What is required
Give back exactly the lines of the material below that start at the line containing "else Ok (<[key := cls]> reg)" and end at the line containing "Fixpoint register_all (reg", and no others.
------------------------------------
(** ** registry.py *)
Fixpoint split_colons (s : list ascii) : list (list ascii) :=
  match s with
  | [] => [[]]
  | c :: s' =>
      if bool_decide (c = ":"%char) then [] :: split_colons s'
      else match split_colons s' with w :: ws => (c :: w) :: ws | [] => [[c]] end
  end.
(** [None]: an object that is not a subclass of [Rule]. *)
Context (import_class : string → string → res (option rule_class)).
Definition resolve_entry_point (entry_point : string) : res rule_class :=
  match split_colons (String.list_ascii_of_string entry_point) with
  | [m; c] =>
      o ← import_class (String.string_of_list_ascii m) (String.string_of_list_ascii c);
      match o with Some cls => Ok cls | None => Err (TypeError "entry_point is not a Rule subclass") end
  | _ => Err (ValueError "invalid entry_point format")
  end.
Definition class_attr (o : option string) : res string := match o with Some s => Ok s | None => Err (AttributeError "name") end.
Definition register (reg : plugin_registry) (entry : yaml) : res plugin_registry :=
  match entry with
  | YDict e =>
      match get "name" e, get "version" e, get "entry_point" e with
      | Some n, Some v, Some p =>
          let key := (py_str n, py_str v) in
          if bool_decide (is_Some (reg !! key)) then Err (ValueError "duplicate plugin entry")
          else
            cls ← resolve_entry_point (py_str p);
            name ← class_attr (cl_name cls);
            if negb (name =? key.1)%string then Err (ValueError "class.name != YAML name")
            else
              version ← class_attr (cl_version cls);
              if negb (version =? key.2)%string then Err (ValueError "class.version != YAML version")
              else Ok (<[key := cls]> reg)
      | _, _, _ => Err (ValueError "rule entry missing required field")
      end
  | _ => Err (ValueError "each rule entry must be a mapping")
  end.
Fixpoint register_all (reg : plugin_registry) (entries : list yaml) : res plugin_registry :=
  match entries with [] => Ok reg | e :: rest => reg' ← register reg e; register_all reg' rest end.
Definition load_plugin_registry (data : yaml) : res plugin_registry :=
  match data with
  | YNone => Ok ∅
  | YDict d =>
      match get "rules" d with
      | None => Err (ValueError "top-level must be a mapping with 'rules' key")
      | Some YNone => Ok ∅
      | Some (YList entries) => register_all ∅ entries
      | Some _ => Err (ValueError "'rules' must be a list")
      end
  | _ => Err (ValueError "top-level must be a mapping with 'rules' key")
  end.

(** ** services/strategy_engine/app/main.py: the start of an engine

    What is open or subscribed, in order, and the risk tables.  The handler runs
    under the bot id of the settings. *)
Inductive resource := pool_open | bus_open | subscribed (handler_of : BotConfig).
Record engine := mkEngine { en_resources : list resource; en_db : risk_db }.
(** Which of the outside calls of the start fail. *)
Record start_faults := mkStart { sf_pool : option exn; sf_bus : option exn; sf_reconcile : bool; sf_subscribe : option exn }.
Definition run_as (bot_id : string) (b : BotConfig) : BotConfig :=
  mkBot bot_id (b_version b) (b_symbols b) (b_mode b) (b_source_filter b) (b_execution b) (b_scoring b) (b_shadow b) (b_risk b) (b_sizing b).
Definition open_resource (failure : option exn) (r : resource) : ST engine unit :=
  match failure with
  | Some e => throw e
  | None => modify (fun s => mkEngine (en_resources s ++ [r]) (en_db s))
  end.
Definition reconcile_step (fails : bool) (bot_id : string) (now : Z) : ST engine unit :=
  if fails then mret tt
  else modify (fun s => mkEngine (en_resources s) (reconcile_kill_switch_on_startup bot_id now (en_db s)).2).
Definition lifespan (read_text : string → res string) (safe_load : string → res yaml) (registry_path config_dir bot_id : string)
    (f : start_faults) (now : Z) : ST engine BotConfig :=
  registry_yaml ← lift_res (read_text registry_path ≫= safe_load);
  registry ← lift_res (load_plugin_registry registry_yaml);
  cfg ← lift_res (load_bot_config read_text safe_load (Some registry) (config_dir +:+ "/" +:+ bot_id +:+ ".yaml"));
  open_resource (sf_pool f) pool_open ≫= fun _ =>
  open_resource (sf_bus f) bus_open ≫= fun _ =>
  reconcile_step (sf_reconcile f) bot_id now ≫= fun _ =>
  open_resource (sf_subscribe f) (subscribed (run_as bot_id cfg)) ≫= fun _ =>
  mret cfg.
End loader.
------------------------------------
Task response
              else Ok (<[key := cls]> reg)
      | _, _, _ => Err (ValueError "rule entry missing required field")
      end
  | _ => Err (ValueError "each rule entry must be a mapping")
  end.
Fixpoint register_all (reg : plugin_registry) (entries : list yaml) : res plugin_registry :=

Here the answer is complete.